ACTION ITEM: Every line of the records below from the line with "(* ===== verification/VmlinuxX86.v ===== *)" up to and including the line with "[cgroup_subsys_state], [mem_cgroup], [kernfs_node]" must be reproduced exactly, and no line outside that range.

▬▬▬▬▬▬

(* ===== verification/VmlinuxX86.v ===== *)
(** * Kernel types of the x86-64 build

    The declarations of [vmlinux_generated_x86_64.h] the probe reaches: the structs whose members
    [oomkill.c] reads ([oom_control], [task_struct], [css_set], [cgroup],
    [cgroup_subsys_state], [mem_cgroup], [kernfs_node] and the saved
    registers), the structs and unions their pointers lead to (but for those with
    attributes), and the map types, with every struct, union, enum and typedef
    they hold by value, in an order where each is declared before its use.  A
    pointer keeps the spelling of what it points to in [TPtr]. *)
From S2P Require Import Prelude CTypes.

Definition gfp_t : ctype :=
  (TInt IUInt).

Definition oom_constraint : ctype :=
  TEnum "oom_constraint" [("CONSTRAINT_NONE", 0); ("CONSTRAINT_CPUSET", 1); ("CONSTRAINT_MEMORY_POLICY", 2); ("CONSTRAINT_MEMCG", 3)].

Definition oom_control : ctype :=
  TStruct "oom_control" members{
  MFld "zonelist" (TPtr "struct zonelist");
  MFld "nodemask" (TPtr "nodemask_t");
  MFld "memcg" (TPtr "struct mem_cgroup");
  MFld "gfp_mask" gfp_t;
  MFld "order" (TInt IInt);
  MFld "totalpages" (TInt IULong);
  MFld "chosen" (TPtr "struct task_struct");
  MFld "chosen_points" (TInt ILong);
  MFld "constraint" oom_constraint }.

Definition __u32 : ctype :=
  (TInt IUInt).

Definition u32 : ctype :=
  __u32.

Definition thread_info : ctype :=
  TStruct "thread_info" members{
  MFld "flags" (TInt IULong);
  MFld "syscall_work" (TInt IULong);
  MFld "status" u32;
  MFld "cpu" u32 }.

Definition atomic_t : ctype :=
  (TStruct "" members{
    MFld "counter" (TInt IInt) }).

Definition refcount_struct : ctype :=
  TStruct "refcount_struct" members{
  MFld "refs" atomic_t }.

▬▬▬▬▬▬

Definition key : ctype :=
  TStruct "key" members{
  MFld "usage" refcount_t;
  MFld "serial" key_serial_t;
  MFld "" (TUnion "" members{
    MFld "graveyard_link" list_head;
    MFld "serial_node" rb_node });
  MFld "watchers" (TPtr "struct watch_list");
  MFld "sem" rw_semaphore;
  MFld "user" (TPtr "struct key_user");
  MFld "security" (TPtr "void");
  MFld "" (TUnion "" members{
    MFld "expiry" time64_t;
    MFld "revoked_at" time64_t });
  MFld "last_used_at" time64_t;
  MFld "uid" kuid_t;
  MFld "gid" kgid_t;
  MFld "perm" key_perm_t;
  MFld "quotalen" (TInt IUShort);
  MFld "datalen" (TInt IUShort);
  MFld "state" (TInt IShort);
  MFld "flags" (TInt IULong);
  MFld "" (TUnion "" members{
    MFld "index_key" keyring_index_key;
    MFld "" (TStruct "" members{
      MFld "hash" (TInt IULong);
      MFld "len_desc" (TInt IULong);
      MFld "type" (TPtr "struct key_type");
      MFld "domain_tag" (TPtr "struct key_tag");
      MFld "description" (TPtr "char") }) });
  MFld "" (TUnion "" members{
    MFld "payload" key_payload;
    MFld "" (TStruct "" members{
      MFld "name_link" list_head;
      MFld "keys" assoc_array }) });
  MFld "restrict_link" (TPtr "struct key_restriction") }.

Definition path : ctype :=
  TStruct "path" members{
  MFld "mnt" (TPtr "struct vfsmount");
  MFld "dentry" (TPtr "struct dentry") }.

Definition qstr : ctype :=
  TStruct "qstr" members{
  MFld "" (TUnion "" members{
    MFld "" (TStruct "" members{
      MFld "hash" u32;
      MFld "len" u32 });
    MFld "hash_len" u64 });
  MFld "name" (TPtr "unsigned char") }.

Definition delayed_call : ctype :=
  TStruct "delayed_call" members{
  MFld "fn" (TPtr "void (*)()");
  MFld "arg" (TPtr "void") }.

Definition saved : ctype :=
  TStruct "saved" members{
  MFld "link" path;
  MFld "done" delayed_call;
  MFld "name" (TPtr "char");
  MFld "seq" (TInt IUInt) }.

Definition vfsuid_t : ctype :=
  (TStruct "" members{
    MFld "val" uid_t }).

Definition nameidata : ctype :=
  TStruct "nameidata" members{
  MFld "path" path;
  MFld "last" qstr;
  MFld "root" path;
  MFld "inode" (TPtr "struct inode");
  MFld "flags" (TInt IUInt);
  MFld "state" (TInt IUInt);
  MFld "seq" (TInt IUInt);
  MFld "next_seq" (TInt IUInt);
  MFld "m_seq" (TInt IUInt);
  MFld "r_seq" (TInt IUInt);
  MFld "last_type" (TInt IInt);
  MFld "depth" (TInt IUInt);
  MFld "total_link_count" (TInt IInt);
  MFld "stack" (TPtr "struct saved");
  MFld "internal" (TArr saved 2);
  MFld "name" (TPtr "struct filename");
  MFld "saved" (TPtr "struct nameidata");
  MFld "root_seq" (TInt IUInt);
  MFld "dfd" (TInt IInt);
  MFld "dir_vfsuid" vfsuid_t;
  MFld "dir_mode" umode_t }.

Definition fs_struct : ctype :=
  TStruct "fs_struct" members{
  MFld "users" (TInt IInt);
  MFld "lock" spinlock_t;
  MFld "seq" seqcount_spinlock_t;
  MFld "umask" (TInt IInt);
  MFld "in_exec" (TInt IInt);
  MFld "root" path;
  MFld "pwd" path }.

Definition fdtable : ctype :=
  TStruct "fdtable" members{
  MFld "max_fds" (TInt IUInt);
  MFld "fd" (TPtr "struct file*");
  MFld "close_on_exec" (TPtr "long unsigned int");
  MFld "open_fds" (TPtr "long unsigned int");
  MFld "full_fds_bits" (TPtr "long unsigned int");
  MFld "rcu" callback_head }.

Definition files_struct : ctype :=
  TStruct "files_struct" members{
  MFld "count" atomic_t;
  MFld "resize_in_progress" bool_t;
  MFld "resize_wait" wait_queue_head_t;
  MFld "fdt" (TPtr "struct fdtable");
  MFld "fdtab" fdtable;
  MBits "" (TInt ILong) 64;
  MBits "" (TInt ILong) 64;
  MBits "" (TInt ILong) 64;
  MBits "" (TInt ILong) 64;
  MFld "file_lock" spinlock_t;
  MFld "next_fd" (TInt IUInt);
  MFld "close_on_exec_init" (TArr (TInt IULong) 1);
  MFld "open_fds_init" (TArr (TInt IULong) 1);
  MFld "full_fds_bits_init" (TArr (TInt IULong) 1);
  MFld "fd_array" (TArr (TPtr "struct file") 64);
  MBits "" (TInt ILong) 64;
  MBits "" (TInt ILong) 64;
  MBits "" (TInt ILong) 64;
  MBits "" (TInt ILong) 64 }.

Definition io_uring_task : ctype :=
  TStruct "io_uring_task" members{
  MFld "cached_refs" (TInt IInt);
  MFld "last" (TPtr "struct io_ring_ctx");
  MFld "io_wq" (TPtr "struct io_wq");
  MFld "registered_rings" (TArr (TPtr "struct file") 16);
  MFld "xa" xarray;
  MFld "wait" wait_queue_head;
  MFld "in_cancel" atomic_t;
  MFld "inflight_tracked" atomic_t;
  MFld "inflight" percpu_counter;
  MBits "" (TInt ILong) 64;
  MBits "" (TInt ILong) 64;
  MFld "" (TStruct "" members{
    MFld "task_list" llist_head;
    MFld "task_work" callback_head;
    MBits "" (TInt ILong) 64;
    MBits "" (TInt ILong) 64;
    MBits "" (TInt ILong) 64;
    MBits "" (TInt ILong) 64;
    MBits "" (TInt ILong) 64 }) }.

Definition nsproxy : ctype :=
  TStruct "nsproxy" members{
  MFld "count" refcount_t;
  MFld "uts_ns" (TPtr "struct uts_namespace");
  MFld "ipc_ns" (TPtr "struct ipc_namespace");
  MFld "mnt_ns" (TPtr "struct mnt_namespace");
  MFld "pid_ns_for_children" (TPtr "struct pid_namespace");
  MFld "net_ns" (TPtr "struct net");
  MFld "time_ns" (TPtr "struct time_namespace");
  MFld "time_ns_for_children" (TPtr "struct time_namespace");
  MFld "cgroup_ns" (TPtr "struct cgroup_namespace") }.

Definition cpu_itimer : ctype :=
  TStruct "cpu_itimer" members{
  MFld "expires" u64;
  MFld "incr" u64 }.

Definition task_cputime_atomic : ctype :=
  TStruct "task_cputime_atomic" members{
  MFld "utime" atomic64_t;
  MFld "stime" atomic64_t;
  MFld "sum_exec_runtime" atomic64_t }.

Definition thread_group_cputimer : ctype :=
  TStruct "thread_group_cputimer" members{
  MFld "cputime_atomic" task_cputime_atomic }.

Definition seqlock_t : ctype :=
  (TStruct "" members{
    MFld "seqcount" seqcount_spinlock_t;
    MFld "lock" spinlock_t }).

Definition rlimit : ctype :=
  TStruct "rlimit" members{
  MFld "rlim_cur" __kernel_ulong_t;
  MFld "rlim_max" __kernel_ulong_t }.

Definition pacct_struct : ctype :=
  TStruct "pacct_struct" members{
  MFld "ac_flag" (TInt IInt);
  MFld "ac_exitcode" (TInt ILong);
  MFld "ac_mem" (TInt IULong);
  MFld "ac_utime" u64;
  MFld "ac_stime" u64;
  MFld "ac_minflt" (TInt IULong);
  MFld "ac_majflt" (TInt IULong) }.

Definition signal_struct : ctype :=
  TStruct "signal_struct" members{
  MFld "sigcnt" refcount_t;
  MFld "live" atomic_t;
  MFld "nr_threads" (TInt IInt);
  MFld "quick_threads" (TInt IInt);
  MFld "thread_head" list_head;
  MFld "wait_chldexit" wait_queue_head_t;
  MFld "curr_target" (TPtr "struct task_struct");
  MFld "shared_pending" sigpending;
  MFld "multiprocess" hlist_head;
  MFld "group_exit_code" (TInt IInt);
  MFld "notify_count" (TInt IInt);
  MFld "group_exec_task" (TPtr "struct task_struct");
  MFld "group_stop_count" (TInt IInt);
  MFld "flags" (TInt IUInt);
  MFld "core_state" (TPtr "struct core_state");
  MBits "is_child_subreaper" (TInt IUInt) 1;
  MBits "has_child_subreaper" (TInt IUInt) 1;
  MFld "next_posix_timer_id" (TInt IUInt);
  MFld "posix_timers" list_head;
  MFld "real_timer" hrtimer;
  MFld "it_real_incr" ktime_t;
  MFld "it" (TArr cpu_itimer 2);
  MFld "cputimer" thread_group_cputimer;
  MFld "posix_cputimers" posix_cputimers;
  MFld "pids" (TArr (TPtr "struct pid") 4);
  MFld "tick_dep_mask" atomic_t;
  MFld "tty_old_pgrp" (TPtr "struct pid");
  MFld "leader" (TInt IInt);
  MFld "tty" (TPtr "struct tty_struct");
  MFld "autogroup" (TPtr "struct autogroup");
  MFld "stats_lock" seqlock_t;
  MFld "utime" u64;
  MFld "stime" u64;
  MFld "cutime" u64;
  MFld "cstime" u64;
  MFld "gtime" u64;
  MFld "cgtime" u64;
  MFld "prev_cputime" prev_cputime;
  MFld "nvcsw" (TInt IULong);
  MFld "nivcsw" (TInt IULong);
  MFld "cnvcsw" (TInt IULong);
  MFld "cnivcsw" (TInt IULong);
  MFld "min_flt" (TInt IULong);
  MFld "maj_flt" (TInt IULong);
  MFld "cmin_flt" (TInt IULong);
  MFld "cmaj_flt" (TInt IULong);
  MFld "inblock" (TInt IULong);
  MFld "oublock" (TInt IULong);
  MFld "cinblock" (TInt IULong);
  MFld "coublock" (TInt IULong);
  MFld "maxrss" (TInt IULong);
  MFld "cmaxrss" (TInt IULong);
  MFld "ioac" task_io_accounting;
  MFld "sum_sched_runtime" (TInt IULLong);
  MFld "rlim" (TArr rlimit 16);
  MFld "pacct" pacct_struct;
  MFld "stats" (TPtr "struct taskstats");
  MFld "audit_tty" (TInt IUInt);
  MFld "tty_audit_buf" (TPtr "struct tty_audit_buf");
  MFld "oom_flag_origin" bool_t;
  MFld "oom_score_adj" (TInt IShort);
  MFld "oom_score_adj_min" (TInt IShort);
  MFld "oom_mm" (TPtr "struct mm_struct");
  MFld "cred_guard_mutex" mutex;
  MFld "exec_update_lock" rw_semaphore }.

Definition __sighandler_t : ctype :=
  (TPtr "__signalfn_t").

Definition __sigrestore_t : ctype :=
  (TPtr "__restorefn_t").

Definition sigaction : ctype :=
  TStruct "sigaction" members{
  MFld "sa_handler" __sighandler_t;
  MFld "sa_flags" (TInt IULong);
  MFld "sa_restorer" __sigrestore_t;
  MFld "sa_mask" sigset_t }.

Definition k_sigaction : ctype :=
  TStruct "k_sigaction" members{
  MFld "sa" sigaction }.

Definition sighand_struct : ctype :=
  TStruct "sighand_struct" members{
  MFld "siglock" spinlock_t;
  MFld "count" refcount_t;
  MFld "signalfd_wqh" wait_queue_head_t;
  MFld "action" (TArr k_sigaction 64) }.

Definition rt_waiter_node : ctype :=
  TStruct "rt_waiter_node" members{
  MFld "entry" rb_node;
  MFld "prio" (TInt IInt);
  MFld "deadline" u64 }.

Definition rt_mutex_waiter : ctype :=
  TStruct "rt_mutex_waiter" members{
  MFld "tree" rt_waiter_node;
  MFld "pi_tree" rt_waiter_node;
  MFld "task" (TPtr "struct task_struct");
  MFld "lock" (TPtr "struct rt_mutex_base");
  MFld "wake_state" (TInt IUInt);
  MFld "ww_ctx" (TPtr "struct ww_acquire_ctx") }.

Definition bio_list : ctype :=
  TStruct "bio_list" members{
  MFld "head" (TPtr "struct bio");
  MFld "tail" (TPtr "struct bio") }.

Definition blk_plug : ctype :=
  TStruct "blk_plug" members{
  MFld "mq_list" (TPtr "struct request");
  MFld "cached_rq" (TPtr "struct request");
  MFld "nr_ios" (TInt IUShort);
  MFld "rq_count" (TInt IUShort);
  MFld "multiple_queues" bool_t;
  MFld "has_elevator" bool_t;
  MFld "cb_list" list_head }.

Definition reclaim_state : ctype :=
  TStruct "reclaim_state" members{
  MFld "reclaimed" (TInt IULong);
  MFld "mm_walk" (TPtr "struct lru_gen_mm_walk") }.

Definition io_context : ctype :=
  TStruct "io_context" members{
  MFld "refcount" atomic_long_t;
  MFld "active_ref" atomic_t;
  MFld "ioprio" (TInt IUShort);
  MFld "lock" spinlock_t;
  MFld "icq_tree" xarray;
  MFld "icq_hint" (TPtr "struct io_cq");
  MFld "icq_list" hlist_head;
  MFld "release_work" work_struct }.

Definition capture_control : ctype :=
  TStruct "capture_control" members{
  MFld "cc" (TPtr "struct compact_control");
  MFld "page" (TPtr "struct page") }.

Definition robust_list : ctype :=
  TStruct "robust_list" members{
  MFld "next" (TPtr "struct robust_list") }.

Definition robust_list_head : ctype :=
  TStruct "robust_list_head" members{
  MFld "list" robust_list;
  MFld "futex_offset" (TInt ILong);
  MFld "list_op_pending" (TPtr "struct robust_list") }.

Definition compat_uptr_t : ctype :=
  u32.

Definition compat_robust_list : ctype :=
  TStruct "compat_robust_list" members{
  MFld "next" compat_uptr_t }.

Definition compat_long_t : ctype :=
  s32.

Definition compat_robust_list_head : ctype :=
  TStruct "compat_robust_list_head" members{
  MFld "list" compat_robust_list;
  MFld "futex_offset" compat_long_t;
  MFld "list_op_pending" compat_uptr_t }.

▬▬▬▬▬▬

RESPONSE:
(* ===== verification/VmlinuxX86.v ===== *)
(** * Kernel types of the x86-64 build

    The declarations of [vmlinux_generated_x86_64.h] the probe reaches: the structs whose members
    [oomkill.c] reads ([oom_control], [task_struct], [css_set], [cgroup],
    [cgroup_subsys_state], [mem_cgroup], [kernfs_node] and the saved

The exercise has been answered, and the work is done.